This NYT piece digests the arguments of the Republicans (James Baker III, Henry Kissinger) for the treaty, and the arguments of those (Ed Messe, Richard Perle) against it. Both sides claim the mantle of Reagan for their position.
I haven't read about this until now. I find myself agreeing pretty strongly with the Meese/Perle position.
[T]he administration is asking a lame-duck Senate, dominated by a party that was rebuked at the polls by the electorate, to vote for this major arms-control treaty, in contravention of the settled traditions of our country—a tactic Reagan surely would have deplored.
Never in U.S. history has a lame-duck Congress voted on a strategic nuclear arms-control treaty with the Soviet Union or Russia. That is why a group of 10 newly elected Republican senators sent a joint letter to Senate Majority Leader Harry Reid demanding that they be allowed to perform their constitutionally mandated task of advice and consent on this treaty.

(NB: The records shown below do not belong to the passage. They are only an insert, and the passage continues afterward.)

Lemma commit_spec s l V P Dk t L :
  rep s l V ∅ P (list_to_set L) Dk t -> lh_is l L -> log_ok L -> pins P L ->
  (0 < length L < NBUF)%nat ->
  exists s', commit s = Ok tt s' /\
    let ws := commit_writes L V (V start) in
    rep s' (set_n 0 l) (aw V ws) ∅ ∅ ∅ (aw Dk ws) (t ++ tag ws).
Proof.
  intros Hr Hl Hok Hp HL. unfold commit. run1. rewrite (rp_lg _ _ _ _ _ _ _ _ Hr), (lh_n _ _ Hl).
  rewrite (proj2 (Z.ltb_lt _ _)) by lia.
  assert (HP : (size P < NBUF)%nat) by (rewrite (pn_size _ _ Hp); lia).
  assert (HD : forall n, in_log n -> n ∉ (list_to_set L : gset Z)).
  { intros n Hn Hin%elem_of_list_to_set. by apply (lo_data _ Hok n Hin). }
  assert (Hst : in_log start) by (unfold in_log, LOGSIZE, MAXOPBLOCKS; lia).
  destruct (write_log_spec _ _ _ _ _ _ _ L Hr Hl Hok Hp HP HD) as (s1 & E1 & R1). run E1.
  destruct (write_head_spec _ _ _ _ _ _ _ L R1 Hl) as (s2 & E2 & R2);
    [unfold NBUF in *; lia|by apply HD|done|]. run E2.
  rewrite aw_log_start in R2 by done. set (h := hdr_enc L (V start)) in *.
  destruct (install_trans_spec false _ _ _ _ _ _ _ L R2 Hl Hok HP Hp HD) as (s3 & E3 & R3). run E3.
  rewrite install_home in R3 by done.
  replace (list_to_set L ∖ list_to_set L) with (∅ : gset Z) in R3 by set_solver.
  run1. apply (rep_upd_lg _ _ _ _ _ _ _ _ (set_n 0)) in R3.
  destruct (write_head_spec _ _ _ _ _ _ _ [] R3 (lh_is_clear _ _ Hl)) as (s4 & E4 & R4);
    [simpl; lia|set_solver|rewrite map_size_empty; unfold NBUF; lia|].
  exists s4. split; [done|]. cbv zeta. rewrite aw_home_start, fn_lookup_insert in R4 by done.
  unfold commit_writes. fold h. rewrite !aw_app, !tag_app.
  rewrite !app_assoc. exact R4.
Qed.

(** Outside the log the commit leaves every block with its current content. *)
Lemma aw_commit L V n :
  log_ok L -> length (V start) = Z.to_nat BSIZE -> ~ in_log n -> aw V (commit_writes L V (V start)) n = V n.
Proof.
  intros Hok Hh Hn. assert (n <> start) as Hns.
  { intros ->. apply Hn. unfold in_log, LOGSIZE, MAXOPBLOCKS. lia. }
  unfold commit_writes. rewrite !aw_app. cbn [aw foldl fst snd].
  rewrite fn_lookup_insert_ne by done. change (foldl _ ?f ?ws) with (aw f ws).
  destruct (decide (n ∈ L)) as [Hin|Hin].
  - apply aw_in; [rewrite fst_home_writes; apply Hok|by apply home_write_at].
  - rewrite aw_notin by by rewrite fst_home_writes. rewrite fn_lookup_insert_ne by done.
    apply aw_notin. intros Hl. apply Hn.
    rewrite <- (firstn_all (log_writes L V)) in Hl. by eapply log_writes_region.
Qed.

(** ** Recovery *)

Lemma rep_set_block s l V H P D Dk t i b :
  rep s l V H P D Dk t -> (i < length (l_block l))%nat ->
  exists s', lh_set_block i b s = Ok tt s' /\ rep s' (set_block i b l) V H P D Dk t.
Proof.
  intros Hr Hi. unfold lh_set_block. run1. rewrite (rp_lg _ _ _ _ _ _ _ _ Hr), decide_True by done.
  eexists. split; [done|]. by apply rep_upd_lg.
Qed.

Lemma read_head_spec s l V D Dk t L h :
  rep s l V ∅ ∅ D Dk t -> l_start l = start -> l_dev l = dev ->
  length (l_block l) = Z.to_nat LOGSIZE -> log_ok L -> length h = Z.to_nat BSIZE ->
  V start = hdr_enc L h -> start ∉ D ->
  exists s' l', read_head s = Ok tt s' /\ rep s' l' V ∅ ∅ D Dk t /\ lh_is l' L /\
    l_size l' = l_size l /\ l_outstanding l' = l_outstanding l /\ l_committing l' = l_committing l.
Proof.
  intros Hr Hst Hdv Hlb Hok Hh HV HD.
  pose proof (lo_len _ Hok) as HL. change (Z.to_nat LOGSIZE) with 30%nat in *.
  unfold read_head. run1. rewrite (rp_lg _ _ _ _ _ _ _ _ Hr), Hst, Hdv, u32_start.
  destruct (rep_bread s l V ∅ ∅ D Dk t start Hr) as (buf & s1 & E1 & _ & R1).
  { intros i. by rewrite lookup_empty. }
  { right. rewrite map_size_empty. unfold NBUF. lia. }
  run E1. rewrite insert_empty in R1.
  assert (Hbuf : ({[buf := start]} : gmap nat Z) !! buf = Some start) by apply lookup_singleton_eq.
  run (rep_bdata _ _ _ _ _ _ _ _ _ _ R1 Hbuf). run1. rewrite HV, hb_n_enc by done.
  apply (rep_upd_lg _ _ _ _ _ _ _ _ (set_n (Z.of_nat (length L)))) in R1.
  unfold tails. rewrite Nat2Z.id.
  destruct (for_each_ok (fun k s => exists l', rep s l' V {[buf := start]} ∅ D Dk t /\
      l_start l' = start /\ l_dev l' = dev /\ l_n l' = Z.of_nat (length L) /\
      length (l_block l') = 30%nat /\ l_size l' = l_size l /\
      l_outstanding l' = l_outstanding l /\ l_committing l' = l_committing l /\
      forall i b, (i < k)%nat -> L !! i = Some b -> l_block l' !! i = Some b)
    (fun i => lh_set_block i (hb_block i (hdr_enc L h))) (length L))
    with (s := upd_lg (set_n (Z.of_nat (length L))) s1)
    as (s2 & E2 & (l2 & R2 & ? & ? & ? & ? & ? & ? & ? & Hbl)).
  - intros k sk Hk (l' & Rk & ? & ? & ? & Hlb' & ? & ? & ? & Hbk).
    destruct (lookup_lt_is_Some_2 L k Hk) as [b Hb].
    rewrite (hb_block_enc L h k b) by
      (done || by apply (lo_data _ Hok b), (list_elem_of_lookup_2 _ _ _ Hb)).
    destruct (rep_set_block _ _ _ _ _ _ _ _ k b Rk) as (s' & E' & R'); [lia|].
    exists s'. split; [done|]. eexists. split; [exact R'|]. simpl.
    rewrite length_insert. split_and!; try done. intros i b' Hi Hb'.
    destruct (decide (i = k)) as [->|].
    + rewrite list_lookup_insert_eq by lia. congruence.
    + rewrite list_lookup_insert_ne by done. apply Hbk; [lia|done].
  - eexists. split; [exact R1|]. simpl. split_and!; try done. lia.
  - run E2. destruct (rep_brelse _ _ _ _ _ _ _ _ buf start R2 Hbuf (or_introl HD)) as (s3 & E3 & R3).
    rewrite delete_singleton_eq in R3. exists s3, l2. split; [done|]. split; [done|].
    split; [split; try done|done]. intros i b Hi. apply Hbl; [by eapply lookup_lt_Some|done].
Qed.

Definition recovery_writes (L : list Z) (V : view) : list (Z * block) :=
  install_writes L V ++ [(start, hdr_enc [] (V start))].

Lemma recover_spec s l V Dk t L h :
  rep s l V ∅ ∅ ∅ Dk t -> l_start l = start -> l_dev l = dev ->
  length (l_block l) = Z.to_nat LOGSIZE -> log_ok L -> length h = Z.to_nat BSIZE ->
  V start = hdr_enc L h ->
  exists s' l', recover_from_log s = Ok tt s' /\
    rep s' l' (aw V (recovery_writes L V)) ∅ ∅ ∅ (aw Dk (recovery_writes L V))
        (t ++ tag (recovery_writes L V)) /\
    lh_is l' [] /\ l_size l' = l_size l /\ l_outstanding l' = l_outstanding l /\
    l_committing l' = l_committing l.
Proof.
  intros Hr Hst Hdv Hlb Hok Hh HV. unfold recover_from_log.
  destruct (read_head_spec _ _ _ _ _ _ L h Hr Hst Hdv Hlb Hok Hh HV) as (s1 & l1 & E1 & R1 & Hl1 & Hrest);
    [set_solver|]. run E1.
  destruct (install_trans_spec true _ _ _ _ _ _ _ L R1 Hl1 Hok) as (s2 & E2 & R2);
    [rewrite map_size_empty; unfold NBUF; lia|done|set_solver|]. run E2.
  replace (∅ ∖ list_to_set L) with (∅ : gset Z) in R2 by set_solver.
  run1. apply (rep_upd_lg _ _ _ _ _ _ _ _ (set_n 0)) in R2.
  destruct (write_head_spec _ _ _ _ _ _ _ [] R2 (lh_is_clear _ _ Hl1)) as (s3 & E3 & R3);
    [simpl; lia|set_solver|rewrite map_size_empty; unfold NBUF; lia|].
  exists s3, (set_n 0 l1). split; [done|]. split; [|by split; [by eapply lh_is_clear|]].
  simpl in R3. assert (aw V (install_writes L V) start = V start) as Hs.
  { rewrite <- (firstn_all (install_writes L V)). apply aw_install_log; [done|].
    unfold in_log, LOGSIZE, MAXOPBLOCKS. lia. }
  rewrite Hs in R3. unfold recovery_writes. rewrite !aw_app, tag_app, app_assoc. exact R3.
Qed.
End log.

Right out of the gate, this is a major breach. There is no need to rush this through now as opposed to January. It should be noted that Kissinger, Baker, and Schultz specifically say themselves that they are not urging any specific timeframe for approval (i.e., they do not reject the idea that the elected Senate, as opposed to the lame-duck un-elected Senate, should do this).
One of the biggest arguments is over some language in the preamble which nods towards the Russian position on missile defense, stating that while Russia doesn't mind our current ballistic defense system (which is tiny), any expansion of that system might compromise the Russian deterrent.
Proponents of the treaty argue that language in a preamble is not in fact binding; it is informative, a guidance, a statement of principles only, and not actually executable provisions.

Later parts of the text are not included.